SOUNDTRACK: JOHN ZORN-“Have Yourself a Merry Little Christmas” (2011).
Wild skronking horns, screamed vocals, chaos chaos cha–. No.
Piano and vibraphones with some gentle guitars thrown on top. This is a beautiful, gentle jazz rendition of this song. What makes this so strange is well, frist, because John Zorn loves death metal and all things noise. But also because John Zorn revels in Jewish culture. So what’s up with this holiday album?
Evidently he always wanted to make a holiday album. And he’s using most of the same guys who have played with him for years.
That’s a real Christmas miracle! Read more about it here.
[READ: December 16, 2011] Children, Gender, and Social Structure
Our director sent us a link to this article to get us in the holiday spirit (you have to subscribe to JSTOR to read it). Although he spoiled it in his email (boys and girls are different), I still enjoyed reading the contents here. At least somewhat. The article was really quite dry and relied on some scientific terminology which I found confounding. Nevertheless, the results were easy enough to follow, and that’s what really matters.
The most interesting thing was the setup. They read all of the letters mailed to Santa that were received in the Seattle post office in 1978. (I wondered why it was so long ago before I confirmed that this was written in 1982, so that makes sense). They received 855 letters that year. And I found this breakdown as interesting (if not moreso) than the rest of the article: 63% were from within the state; 29% were from out of state (how did they get there??); and 8% were from out of the country (what?? how, why?–no answer is given, sadly). 31 letters were illegible, so they were out. The rest were assessed by gender of the names based on a baby naming book (from 1966!). This yielded 359 from boys, 391 from girls, 46 gender ambiguous (what percentage would there be today??) and 28 with no name.
I was also fascinated by the age breakdown: 24%: 5 or under; 41% 6 or 7; 29% 8 or 9 and 7% were ten or older!
After a brief explanation of the number of toys kids asked for (an average of 5 across the genders), they move into the heart of the matter: grouping toys and seeing who wants what. They use 27 categories (based on a 1975 study) to subdivide the toys. An interesting aspect to this is that most studies of gender and toys are based upon the actual children playing with actual toys in a room. This actually limits the options. So using a Santa list means the sky is the limit for what kind of toys they can ask for. As such, the 27 categories proved to be somewhat limiting.

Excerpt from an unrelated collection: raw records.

Lemma matchSeparator_here ws1 d ws2 b :
  forallb isSpace ws1 = true -> isDash d = true ->
  forallb isSpace ws2 = true ->
  match b with c :: _ => isSpace c = false | [] => True end ->
  matchSeparator (ws1 ++ d :: ws2 ++ b) = Some b.
Proof.
  intros H1 Hd H2 Hb. unfold matchSeparator.
  assert (D : isSpace d = false).
  { unfold isDash in Hd. unfold isSpace.
    repeat (apply orb_true_iff in Hd; destruct Hd as [Hd|Hd]);
      apply N.eqb_eq in Hd; subst d; reflexivity. }
  rewrite dropWhile_app, (dropWhile_all _ _ H1).
  simpl. rewrite D, Hd.
  rewrite dropWhile_app, (dropWhile_all _ _ H2).
  destruct b as [|c b]; [reflexivity|]. simpl. rewrite Hb. reflexivity.
Qed.

Lemma splitDashFrom_token u z ws1 d ws2 b : forall cur,
  forallb isPlainCode u = true -> isPlainCode z = true -> isSpace z = false ->
  forallb isSpace ws1 = true -> isDash d = true ->
  forallb isSpace ws2 = true ->
  match b with c :: _ => isSpace c = false | [] => True end ->
  splitDashFrom cur ((u ++ [z]) ++ ws1 ++ d :: ws2 ++ b)
  = (List.rev cur ++ u ++ [z]) :: splitDashFrom [] b.
Proof.
  induction u as [|c u IH]; intros cur Hu Hz Sz H1 Hd H2 Hb.
  - change (([] ++ [z]) ++ ws1 ++ d :: ws2 ++ b)
      with (z :: ws1 ++ d :: ws2 ++ b).
    rewrite splitDashFrom_none
      by (apply (matchSeparator_plain [] z); auto).
    pose proof (matchSeparator_here ws1 d ws2 b H1 Hd H2 Hb) as M.
    destruct (ws1 ++ d :: ws2 ++ b) as [|x t] eqn:E.
    { destruct ws1; discriminate E. }
    rewrite (splitDashFrom_some _ _ _ M). reflexivity.
  - change (((c :: u) ++ [z]) ++ ws1 ++ d :: ws2 ++ b)
      with (c :: (u ++ [z]) ++ ws1 ++ d :: ws2 ++ b).
    rewrite splitDashFrom_none.
    + simpl in Hu. apply andb_true_iff in Hu. destruct Hu as [_ Hu].
      rewrite (IH (c :: cur) Hu Hz Sz H1 Hd H2 Hb).
      simpl. rewrite <- app_assoc. reflexivity.
    + change (c :: (u ++ [z]) ++ ws1 ++ d :: ws2 ++ b)
        with (((c :: u) ++ [z]) ++ ws1 ++ d :: ws2 ++ b).
      rewrite <- app_assoc.
      apply matchSeparator_plain; assumption.
Qed.

(** The parts of a plain token. *)
Lemma plainToken_parts t :
  plainToken t = true ->
  forallb isPlainCode t = true /\
  (exists c t', t = c :: t' /\ isDigit c = true) /\
  (exists u z, t = u ++ [z] /\ isSpace z = false).
Proof.
  unfold plainToken. intros H.
  apply andb_true_iff in H. destruct H as [H L].
  apply andb_true_iff in H. destruct H as [P D].
  split; [exact P|]. split.
  - destruct t as [|c t']; [discriminate D|]. eauto.
  - destruct (List.rev t) as [|z r] eqn:R; [discriminate L|].
    exists (List.rev r), z. split.
    + rewrite <- (rev_involutive t), R. reflexivity.
    + apply negb_true_iff. exact L.
Qed.

Lemma isDigit_not_space c : isDigit c = true -> isSpace c = false.
Proof.
  unfold isDigit, isSpace. intros H.
  apply andb_true_iff in H. destruct H as [H1 H2].
  apply N.leb_le in H1, H2.
  repeat match goal with
         | |- context [(?a <=? ?b)%N] => destruct (N.leb_spec a b)
         | |- context [(?a =? ?b)%N] => destruct (N.eqb_spec a b)
         end; try reflexivity; lia.
Qed.

Lemma splitDash_two_tokens a b ws1 d ws2 :
  plainToken a = true -> plainToken b = true ->
  forallb isSpace ws1 = true -> isDash d = true ->
  forallb isSpace ws2 = true ->
  splitDash (a ++ ws1 ++ d :: ws2 ++ b) = [a; b].
Proof.
  intros Ha Hb H1 Hd H2.
  destruct (plainToken_parts _ Ha) as (Pa & _ & (u & z & -> & Sz)).
  destruct (plainToken_parts _ Hb) as (Pb & (c & b' & -> & Dc) & _).
  rewrite forallb_app in Pa. apply andb_true_iff in Pa.
  destruct Pa as [Pu Pz]. simpl in Pz. rewrite andb_true_r in Pz.
  unfold splitDash.
  rewrite (splitDashFrom_token u z ws1 d ws2 (c :: b') [] Pu Pz Sz H1 Hd H2
             (isDigit_not_space _ Dc)).
  rewrite (splitDashFrom_plain _ [] Pb). reflexivity.
Qed.

Lemma splitOn_single sep s :
  forallb (fun c => negb (code_eqb c sep)) s = true -> splitOn sep s = [s].
Proof.
  induction s as [|c s IH]; intros H; [reflexivity|].
  simpl in H. apply andb_true_iff in H. destruct H as [Hc H].
  apply negb_true_iff in Hc.
  simpl. rewrite (IH H), Hc. reflexivity.
Qed.

Lemma includes_without_first s c pat :
  forallb (fun x => negb (code_eqb x c)) s = true ->
  includes s (c :: pat) = false.
Proof.
  induction s as [|x s IH]; intros H; [reflexivity|].
  simpl in H. apply andb_true_iff in H. destruct H as [Hx H].
  apply negb_true_iff in Hx.
  simpl. rewrite Hx, (IH H). reflexivity.
Qed.

Lemma trim_fixed c t u z :
  isSpace c = false -> isSpace z = false -> c :: t = u ++ [z] ->
  trim (c :: t) = c :: t.
Proof.
  intros Hc Hz E. unfold trim, trimStart, trimEnd.
  simpl dropWhile. rewrite Hc, E, rev_app_distr. simpl.
  rewrite Hz. simpl. rewrite rev_involutive. reflexivity.
Qed.

Lemma isPlainCode_other c :
  isPlainCode c = true ->
  negb (code_eqb c comma) && negb (code_eqb c 79%N) = true.
Proof.
  unfold isPlainCode. intros H.
  apply andb_true_iff in H. destruct H as [H O].
  apply andb_true_iff in H. destruct H as [_ C].
  unfold code_eqb, comma. rewrite C, O. reflexivity.
Qed.

Lemma isSpace_other c :
  isSpace c = true ->
  negb (code_eqb c comma) && negb (code_eqb c 79%N) = true.
Proof.
  unfold code_eqb, comma. intros H.
  destruct (N.eqb_spec c 44); [subst c; discriminate H|].
  destruct (N.eqb_spec c 79); [subst c; discriminate H|]. reflexivity.
Qed.

Lemma isDash_other c :
  isDash c = true ->
  negb (code_eqb c comma) && negb (code_eqb c 79%N) = true.
Proof.
  unfold code_eqb, comma. intros H.
  destruct (N.eqb_spec c 44); [subst c; discriminate H|].
  destruct (N.eqb_spec c 79); [subst c; discriminate H|]. reflexivity.
Qed.

Lemma forallb_weaken (P Q : N -> bool) l :
  (forall c, P c = true -> Q c = true) ->
  forallb P l = true -> forallb Q l = true.
Proof.
  intros W H. rewrite forallb_forall in *. intros c Hc. apply W, H, Hc.
Qed.

(** X21: a range written as two displays with a dash between them is
    read as it is written. For hours from 1 to 12 and minutes from 0 to
    59, the text "H:MM AM|PM", optional white space, an en dash, em dash or
    hyphen, optional white space and "H:MM AM|PM" is parsed by
    [parseTimeRange] as the single range from the minute of the first
    display to the minute of the second, also when the second is earlier
    than the first (a close after midnight). *)
Theorem parseTimeRange_two_displays h1 m1 p1 h2 m2 p2 ws1 d ws2 :
  1 <= h1 <= 12 -> 0 <= m1 <= 59 -> 1 <= h2 <= 12 -> 0 <= m2 <= 59 ->
  forallb isSpace ws1 = true -> isDash d = true ->
  forallb isSpace ws2 = true ->
  parseTimeRange
    (Some (clockToken h1 m1 p1 ++ ws1 ++ d :: ws2 ++ clockToken h2 m2 p2))
  = Some [mkRange (clockMinutes h1 m1 p1) (clockMinutes h2 m2 p2) false].
Proof.
  intros Hh1 Hm1 Hh2 Hm2 H1 Hd H2.
  pose proof (clockToken_plain p1 Hh1 Hm1) as Pa.
  pose proof (clockToken_plain p2 Hh2 Hm2) as Pb.
  pose proof (splitDash_two_tokens _ _ ws1 d ws2 Pa Pb H1 Hd H2) as Sp.
  pose proof (clockToken_parse p1 false None Hh1 Hm1) as Ta.
  pose proof (clockToken_parse p2 true (Some (clockMinutes h1 m1 p1)) Hh2 Hm2)
    as Tb.
  revert Sp Ta Tb.
  generalize (clockToken h1 m1 p1) (clockToken h2 m2 p2) Pa Pb.
  clear Pa Pb. intros a b Pa Pb Sp Ta Tb.
  destruct (plainToken_parts _ Pa) as (Ca & (c & a' & Ea & Dc) & _).
  destruct (plainToken_parts _ Pb) as (Cb & _ & (u & z & Eb & Sz)).
  set (text := a ++ ws1 ++ d :: ws2 ++ b) in *.
  assert (O : forallb (fun x => negb (code_eqb x comma)
                                && negb (code_eqb x 79%N)) text = true).
  { unfold text. rewrite !forallb_app. cbn [forallb]. rewrite !forallb_app.
    rewrite (forallb_weaken _ _ _ isPlainCode_other Ca).
    rewrite (forallb_weaken _ _ _ isSpace_other H1).
    rewrite (isDash_other _ Hd).
    rewrite (forallb_weaken _ _ _ isSpace_other H2).
    rewrite (forallb_weaken _ _ _ isPlainCode_other Cb). reflexivity. }
  assert (Hc : exists t, text = c :: t /\ text = (a ++ ws1 ++ d :: ws2 ++ u) ++ [z]).
  { unfold text. rewrite Ea, Eb. exists (a' ++ ws1 ++ d :: ws2 ++ u ++ [z]).
    split; [reflexivity|].
    rewrite <- !app_assoc. simpl. rewrite <- !app_assoc. reflexivity. }
  destruct Hc as (t & Et & El).
  assert (P : parsePeriod text
              = Some (mkRange (clockMinutes h1 m1 p1) (clockMinutes h2 m2 p2)
                        false)).
  { unfold parsePeriod. rewrite Sp, Ta, Tb. reflexivity. }
  assert (T : periodsOf text = [text]).
  { unfold periodsOf. rewrite splitOn_single.
    - simpl. f_equal. rewrite Et.
      apply (@trim_fixed c t (a ++ ws1 ++ d :: ws2 ++ u) z);
        [exact (isDigit_not_space _ Dc) | exact Sz |].
      rewrite <- Et. exact El.
    - apply (forallb_weaken _ _ _ (fun x H => proj1 (andb_prop _ _ H)) O). }
  unfold parseTimeRange.
  assert (E : isEmpty text || str_eqb text (js "Closed") = false).
  { rewrite Et. cbn [isEmpty orb].
    change (js "Closed") with (67%N :: js "losed"). cbn [str_eqb].
    unfold code_eqb. destruct (N.eqb_spec c 67); [|reflexivity].
    subst c. discriminate Dc. }
  rewrite E.
  change (js "Open 24 hours") with (79%N :: js "pen 24 hours").
  rewrite (@includes_without_first text 79%N (js "pen 24 hours")
             (forallb_weaken _ _ _ (fun x H => proj2 (andb_prop _ _ H)) O)).
  cbv zeta. rewrite T. simpl fold_left. unfold pushPeriod. rewrite P.
  reflexivity.
Qed.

I’m not going to go into the meat of the article or the details, but I am going to reveal this exciting breakdown:
Percentage of requests for boys and girls
- requested by boys more:
- Vehicles 43.5 8.2
- Sport 25.1 15.2
- Spatial-temporal 24.5 15.6 (this is construction sets or clocks)
- Military toys 23.4 0.8
- Race cars 23.4 5.1
- Doll (humanoid) 22.8 6.6 (monsters, superheroes, robots)
- Real vehicles 15.3 9.7 (bikes, scooters)
- Doll (male) 10.0 2.8
- Outer space toys 7.5 0.3
- Depots 6.4 0.5 (garages, airports)
- Machines 4.5 0.8
- and requested by girls more:
- Doll (female) 0.6 27.4
- Doll (baby) 0.6 23.0
- Domestic 1.7 21.7
- Educational art 11.4 21.4
- Clothes 11.1 18.9
- Doll houses 1.9 16.1
- Clothing accessories 2.2 15.3
- Doll accessories 1.1 12.5
- Stuffed animals 5.0 9.7
- Furnishings 1.9 5.4
- neither emphasis
- Toy animals 6.4 7.6
- Books 4.1 6.6
- Educational teaching 11.9 12.2
- Musical 16.4 20.9
- Games 25.6 21.4
- Live animals …. …. (why are no numbers given here??)
After the specific results listed here, they offer a theoretical interpretation. They break these categories down into Representational toys (things that have an adult approximation–dolls, machines, race cars) and Nonrepresentational (books, clothes musical). The category break down is not much different in this section. Boys like toys that represent what adult males do/have and vice versa.
However, they also create another division: Inner vs Outer (I had a hard time wrapping my head around what these distinctions meant, but by Inner they mean private and individual centered and by Outer they mean a more public and collective orientation), it becomes clear that boys prefer Outer to Inner toys by a wide margin.
Their final conclusion “gender effects among children’s requests for toys are associated with the enactment of adult social roles” seems pretty valid to me.
Congratulations on reading this far. And Merry Christmas.